5. Cooking develops flavor in many foods. In the case of some vegetables, the flavoring substance is given off in the air by certain methods of cooking and a better flavor is thereby developed.
METHODS OF COOKING
COOKING PROCESSES
26. Food is cooked by the application of heat, which may be either moist or dry. While it is true that the art of cooking includes the preparation of material that is served or eaten raw, cooking itself is impossible without heat; indeed, the part of cooking that requires the most skill and experience is that in which heat is involved. Explicit directions for carrying on the various cooking processes depend on the kind of stove, the cooking utensils, and even the atmospheric conditions. In truth, the results of some processes depend so much on the state of the atmosphere that they are not successful on a day on which it is damp and heavy; also, as is well known, the stove acts perfectly on some days, whereas on other days it seems to have a stubborn will of its own. Besides the difficulties mentioned, the heat itself sometimes presents obstacles in the cooking of foods, to regulate it in such a way as to keep it uniform being often a hard matter.

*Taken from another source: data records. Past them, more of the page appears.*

(* ===== verification/RequestProofs.v ===== *)
(** * Requests implement their specification

    The meaning of a batch and of a whole request over the vault ([request_spec]), and
    the lemmas that the handler object implements it: the audit logger and the
    connection tracker never get in the way of an operation. *)

From Stdlib Require Import ZArith Lia.
From stdpp Require Import relations.
From S2P Require Import Prelude GoRuntime Storage KmipLib CryptoLib SQLiteStore AuditLog.
From S2P Require Import Connections Lifecycle Handler HandlerSpec HandlerProofs Requests.
Local Open Scope Z_scope.
Local Open Scope go_scope.

(** ** Specification *)
Section request_spec.
Context {W : Type} `{Hkdf} `{KmipLib} `{!CryptoLib W} (faulty : Prop).

Definition item_spec (cn : string) (bi : Item) (v : Vault) : spec :=
  match FindChild bi TagOperation with
  | None => refuse v 0 ReasonInvalidMessage "no Operation in BatchItem"
  | Some opItem =>
      either (operation_spec faulty (IntValue opItem) (FindChild bi TagRequestPayload) cn v)
        (backend_failure faulty v (IntValue opItem))
  end.

(** A batch: every item in order, each on the vault the one before it left. *)
Inductive batch_spec (cn : string) : list Item → Vault → list bytes → Vault → Prop :=
| batch_nil v : batch_spec cn [] v [] v
| batch_cons bi items v res v1 ress v' :
    item_spec cn bi v res v1 → batch_spec cn items v1 ress v' →
    batch_spec cn (bi :: items) v (res :: ress) v'.

Definition refuse_request (v : Vault) (reason : Z) (msg : string) : spec :=
  λ res v', v' = v ∧ res = buildErrorResponse 0 reason msg.

Definition request_spec (data : bytes) (cn : string) (v : Vault) : spec :=
  match DecodeTTLV data 0 with
  | Err e => refuse_request v ReasonInvalidMessage ("decode failed: " +:+ e)
  | Val msg =>
      if negb (Tag msg =? TagRequestMessage) then
        refuse_request v ReasonInvalidMessage ("expected RequestMessage, got 0x" +:+ fmt_X 6 (Tag msg))
      else match rejected_version msg with
      | Some ver => refuse_request v ReasonFeatureNotSupported (unsupported_version ver)
      | None =>
          let items := FindChildren msg TagBatchItem in
          let n := List.length items in
          if (n =? 0)%nat then refuse_request v ReasonInvalidMessage "no BatchItem in request"
          else if (100 <? n)%nat then
            refuse_request v ReasonResponseTooLarge
              ("batch too large: " +:+ fmt_d (Z.of_nat n) +:+ " items (max " +:+ fmt_d 100 +:+ ")")
          else λ res v', ∃ ress, batch_spec cn items v ress v' ∧
                 res = buildBatchResponse (Z.of_nat n) ress
      end
  end.

Lemma item_within cn bi v : vault_wf v → within v (item_spec cn bi v).
Proof.
  intros Hwf. unfold item_spec. destruct (FindChild bi TagOperation); [|apply within_refuse].
  apply within_either; [by apply operation_within|]. intros res v' (_ & -> & _). apply rtc_refl.
Qed.

Lemma batch_evolves cn items v ress v' :
  vault_wf v → batch_spec cn items v ress v' → evolves v v'.
Proof.
  intros Hwf Hb. induction Hb as [|bi items v res v1 ress v' Hi _ IH]; [apply rtc_refl|].
  apply item_within in Hi; [|done]. etrans; [exact Hi|]. apply IH. by eapply evolves_wf.
Qed.

Lemma request_within data cn v : vault_wf v → within v (request_spec data cn v).
Proof.
  intros Hwf res v'. unfold request_spec, refuse_request.
  destruct (DecodeTTLV data 0) as [msg|e]; [|by intros [-> _]; apply rtc_refl].
  destruct (negb _); [by intros [-> _]; apply rtc_refl|].
  destruct (rejected_version msg); [by intros [-> _]; apply rtc_refl|]. cbv zeta.
  destruct (_ =? _)%nat; [by intros [-> _]; apply rtc_refl|].
  destruct (_ <? _)%nat; [by intros [-> _]; apply rtc_refl|].
  intros (ress & Hb & _). by eapply batch_evolves.
Qed.

Lemma batch_length cn items v ress v' :
  batch_spec cn items v ress v' → List.length ress = List.length items.
Proof. induction 1; cbn; congruence. Qed.
End request_spec.

(** ** Logging and counting *)
Section side_effects.
Context {W : Type} `{RuntimeLaws W} `{!SqlDriver W}.

(** What [Log] leaves: the entry at the end of the queue, if there is room. *)
Definition enqueued (e : Entry) (a : Logger) : Logger :=
  if (length (ch a) <? ch_cap)%nat
  then mkLogger (ch a ++ [e]) (ch_closed a) (writer_done a) (audit_log a) (next_id a)
  else a.

Lemma wp_Log e a w (Q : unit → W → Logger → Prop) :
  ch_closed a = false →
  (∀ t w', later w w' → (e_Timestamp e ≠ zero_time → t = e_Timestamp e) →
     Q tt w' (enqueued (set_e_Timestamp t e) a)) →
  wp (Log e) Q w a.
Proof.
  intros Hopen HQ. unfold Log.
  assert (∀ t w', later w w' → (e_Timestamp e ≠ zero_time → t = e_Timestamp e) →
    wp (a ← get_state;
        if ch_closed a then go_panic "send on closed channel"
        else if (length (ch a) <? ch_cap)%nat
        then put_state (mkLogger (ch a ++ [set_e_Timestamp t e]) (ch_closed a) (writer_done a)
               (audit_log a) (next_id a))
        else mret tt) Q w' a) as Hrest.
  { intros t w' Hw Ht. apply wp_bind, wp_get_state. rewrite Hopen.
    specialize (HQ t w' Hw Ht). unfold enqueued in HQ. rewrite Hopen in HQ.
    destruct (_ <? _)%nat; [by apply wp_put_state|by apply wp_ret]. }
  apply wp_bind. destruct (Z.eqb_spec (e_Timestamp e) zero_time) as [Hz|Hz].
  - apply wp_bind, wp_now. intros t w' Hw. apply wp_ret. by apply Hrest.
  - apply wp_ret. replace e with (set_e_Timestamp (e_Timestamp e) e) by (by destruct e).
    by apply (Hrest (e_Timestamp e)).
Qed.

Definition recorded (id op : string) (now : Time) (ct : ConnectionTracker) : ConnectionTracker :=
  match conns ct !! id with
  | None => ct
  | Some info => mkConnectionTracker
      (<[id := mkConnectionInfo (ID info) (ClientCN info) (RemoteAddr info) (ConnectedAt info)
               (int64 (Operations info + 1)) op now]> (conns ct))
  end.

Lemma wp_RecordOp id op ct w (Q : unit → W → ConnectionTracker → Prop) :
  (∀ now w', later w w' → Q tt w' (recorded id op now ct)) → wp (RecordOp id op) Q w ct.
Proof.
  intros HQ. unfold RecordOp, recorded in *. apply wp_bind, wp_get_state.
  destruct (conns ct !! id) as [info|]; [|apply wp_ret, (HQ 0); by apply later_preorder].
  apply wp_bind, wp_now. intros now w' Hw. by apply wp_put_state, HQ.
Qed.
End side_effects.

(** Programs that only let time pass. *)
Section waits.
Context {W : Type} `{RuntimeLaws W}.
Definition waits {T} : relation (W * T) := λ σ σ', later σ.1 σ'.1.
#[global] Instance waits_preorder {T} : PreOrder (waits (T:=T)).
Proof. split; unfold waits; [intros σ; reflexivity|]. intros σ1 σ2 σ3 ??. by etrans. Qed.
Lemma waits_world {A T} (f : W → A * W) :
  (∀ w, later w (f w).2) → preserves (waits (T:=T)) (world f).
Proof. intros Hf. apply preserves_world. intros w t. apply Hf. Qed.
Lemma waits_set {T} (t : T) : preserves (waits (T:=T)) (put_state t).
Proof. intros [w t']. unfold waits. cbn. reflexivity. Qed.
End waits.
#[export] Hint Resolve waits_set : sound.

(** The logger is open: requests are only served before shutdown. *)
Definition audit_open {S} (h : HandlerState S) : Prop :=
  match audit h with Some a => ch_closed a = false | None => True end.

Section requests.
Context {W S : Type} `{RuntimeLaws W} `{!SqlDriver W} `{Hkdf} `{!Storage W S}.
Context {Inv : W → S → Prop} {view : S → Vault} {faulty : Prop}.
Context `{!StorageSpec W S Inv view faulty} `{KmipLib} `{!CryptoLib W} `{!CryptoLaws W}.
Implicit Types (h : HandlerState S) (w : W).

Definition handler_inv w h : Prop := Inv w (store h) ∧ audit_open h.
Definition handler_view h : Vault := view (store h).

Lemma handler_inv_later w w' h : later w w' → handler_inv w h → handler_inv w' h.
Proof. intros ? [? ?]. split; [by eapply spec_later|done]. Qed.

(** What one audit call does to the handler. *)
Definition logged (e : Entry) h : HandlerState S :=
  mkHandler (store h) (enqueued e <$> audit h) (tracker h).

Lemma wp_logOperation source operation clientID objectUID objectName status message remoteAddr
    h w (Q : unit → W → HandlerState S → Prop) :
  audit_open h →
  (∀ now w', later w w' →
     Q tt w' (logged (mkEntry 0 now source operation clientID objectUID objectName status message
       remoteAddr) h)) →
  wp (logOperation source operation clientID objectUID objectName status message remoteAddr) Q w h.
Proof.
  intros Hopen HQ. unfold logOperation, with_audit, logged, audit_open in *.
  apply wp_bind, wp_get_state. destruct h as [st [a|] ct]; cbn in *.
  - apply wp_zoom, wp_bind, wp_now. intros now w1 Hw1. apply wp_Log; [done|].
    intros t w2 Hw2 _. apply (HQ t). by etrans.
  - apply wp_ret, (HQ 0). by apply later_preorder.
Qed.

Lemma wp_with_tracker id op h w (Q : unit → W → HandlerState S → Prop) :
  (∀ now w', later w w' →
     Q tt w' (mkHandler (store h) (audit h) (recorded id op now <$> tracker h))) →
  wp (with_tracker (RecordOp id op)) Q w h.
Proof.
  intros HQ. unfold with_tracker. apply wp_bind, wp_get_state. destruct h as [st a [ct|]]; cbn in *.
  - apply wp_zoom, wp_RecordOp. intros now w' Hw. by apply (HQ now).
  - apply wp_ret, (HQ 0). by apply later_preorder.
Qed.

Lemma enqueued_open e a : ch_closed (enqueued e a) = ch_closed a.
Proof. unfold enqueued. by destruct (_ <? _)%nat. Qed.
Lemma logged_open e h : audit_open h → audit_open (logged e h).
Proof.
  unfold audit_open, logged; cbn. destruct (audit h); cbn; [|done]. by rewrite enqueued_open.
Qed.

(** The entry and the counter [process_after] adds. *)
Definition processed (operation : Z) (payload : option Item) (cn remoteAddr connID : string)
    (response : bytes) (t1 t2 : Time) h : HandlerState S :=
  let '(status, message, uid) := audit_outcome (request_uid payload) response in
  let h := logged (mkEntry 0 t1 "kmip" (operationName operation) cn uid EmptyString status message
    remoteAddr) h in
  mkHandler (store h) (audit h) (recorded connID (operationName operation) t2 <$> tracker h).

Lemma wp_process_after operation payload cn remoteAddr connID response h w
    (Q : bytes → W → HandlerState S → Prop) :
  audit_open h →
  (∀ t1 t2 w', later w w' →
     Q response w' (processed operation payload cn remoteAddr connID response t1 t2 h)) →
  wp (process_after operation payload cn remoteAddr connID response) Q w h.
Proof.
  intros Hopen HQ. unfold process_after, processed in *.
  destruct (audit_outcome _ response) as [[status message] uid].
  apply wp_bind, wp_logOperation; [done|]. intros t1 w1 Hw1.
  apply wp_bind, wp_with_tracker. intros t2 w2 Hw2.
  apply wp_ret, HQ. by etrans.
Qed.

Lemma processed_inv operation payload cn remoteAddr connID response t1 t2 h w :
  handler_inv w h → handler_inv w (processed operation payload cn remoteAddr connID response t1 t2 h).
Proof.
  intros [? Hopen]. unfold processed. destruct (audit_outcome _ _) as [[??]?].
  split; [done|]. by apply (logged_open _ h).
Qed.
Lemma processed_store operation payload cn remoteAddr connID response t1 t2 h :
  store (processed operation payload cn remoteAddr connID response t1 t2 h) = store h.
Proof. unfold processed. by destruct (audit_outcome _ _) as [[??]?]. Qed.

Context `{!KmipLaws}.

Lemma key_types : ObjectTypePrivateKey ≠ 1 ∧ ObjectTypePublicKey ≠ 1.
Proof. destruct object_type_numbers as (_ & _ & -> & ->). done. Qed.

(** One item, with what it leaves in the logger and the tracker. *)
Lemma wp_processBatchItem bi cn remoteAddr connID h w :
  handler_inv w h →
  wp (processBatchItem bi cn remoteAddr connID)
    (λ res w' h', handler_inv w' h' ∧
       item_spec faulty cn bi (handler_view h) res (handler_view h') ∧
       ∀ opItem, FindChild bi TagOperation = Some opItem →
         ∃ t1 t2 st, h' = processed (IntValue opItem) (FindChild bi TagRequestPayload)
           cn remoteAddr connID res t1 t2 (mkHandler st (audit h) (tracker h))) w h.
Proof.
  intros [HI Hopen]. unfold processBatchItem, item_spec.
  destruct (FindChild bi TagOperation) as [opItem|].
  2: { apply wp_ret. by split_and!. }
  destruct key_types as [Hty1 Hty2]. apply wp_bind, wp_zoom.
  eapply wp_mono; [by apply (dispatch_ok _ _ _ (view (store h)))|].
  intros res w1 st [HI1 Hres]. cbn beta. apply wp_process_after; [done|].
  intros t1 t2 w2 Hw2. split_and!.
  - apply processed_inv. split; [by eapply spec_later|done].
  - unfold handler_view. by rewrite processed_store.
  - intros ? [= <-]. by exists t1, t2, st.
Qed.

Lemma processBatchItem_ok bi cn remoteAddr connID h w :
  handler_inv w h →
  wp (processBatchItem bi cn remoteAddr connID)
    (λ res w' h', handler_inv w' h' ∧
       item_spec faulty cn bi (handler_view h) res (handler_view h')) w h.
Proof.
  intros HI. eapply wp_mono; [by apply wp_processBatchItem|]. by intros res w' h' (? & ? & _).
Qed.

Lemma batch_ok cn remoteAddr connID items h w :
  handler_inv w h →
  wp (mapM_ (λ bi, processBatchItem bi cn remoteAddr connID) items)
    (λ ress w' h', handler_inv w' h' ∧
       batch_spec faulty cn items (handler_view h) ress (handler_view h')) w h.
Proof.
  revert h w. induction items as [|bi items IH]; intros h w HI; cbn [mapM_].
  { apply wp_ret. split; [done|constructor]. }
  wp_use processBatchItem_ok as res w1 h1 [HI1 Hres]; [done|].
  wp_use IH as ress w2 h2 [HI2 Hress]; [done|].
  apply wp_ret. split; [done|]. by econstructor.
Qed.

Lemma HandleRequest_ok data cn remoteAddr connID h w :
  handler_inv w h →
  wp (HandleRequest data cn remoteAddr connID)
    (λ res w' h', handler_inv w' h' ∧
       request_spec faulty data cn (handler_view h) res (handler_view h')) w h.
Proof.
  intros HI. unfold HandleRequest, request_spec, refuse_request.
  destruct (DecodeTTLV data 0) as [msg|e].
  2: { destruct HI as [HI Hopen]. apply wp_bind, wp_logOperation; [done|]. intros now w' Hw.
       apply wp_ret. split; [|done]. split; [by eapply spec_later|by apply logged_open]. }
  destruct (Tag msg =? TagRequestMessage); [|by apply wp_ret].
  destruct (rejected_version msg); [by apply wp_ret|]. cbv zeta. cbn [negb].
  destruct (_ =? 0)%nat; [by apply wp_ret|]. unfold maxBatchItems.
  destruct (_ <? _)%nat; [by apply wp_ret|]. cbn [negb].
  wp_use batch_ok as ress w' h' [HI' Hb]; [done|]. apply wp_ret. split; [done|].
  exists ress. by rewrite (batch_length _ _ _ _ _ _ Hb).
Qed.
End requests.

Thus, a dish may be spoiled by subjecting it to heat that is too intense, by cooking it too long, or by not cooking it rapidly enough. All these points must be learned, and the best way to master them is to put into constant practice the principles that are involved in cookery.
27. Without doubt, the first step in gaining a mastery of cookery is to become familiar with the different methods and processes, the ways in which they are applied, and the reasons for applying them. There are numerous ways of cooking food, but the principal processes are boiling, stewing, steaming, dry steaming, braizing, fricasseeing, roasting, baking, broiling, pan broiling, frying, and sautéing. Which one of these to use will depend on the food that is to be cooked and the result desired. If the wrong method is employed, there will be a waste of food material or the food will be rendered less desirable in flavor or tenderness. For example, it would be both wasteful and undesirable to roast a tough old fowl or to boil a tender young broiler.
The various methods of cookery just mentioned naturally divide themselves into three groups; namely, those involving dry heat, those requiring moist heat, and those in which hot fat is the cooking medium.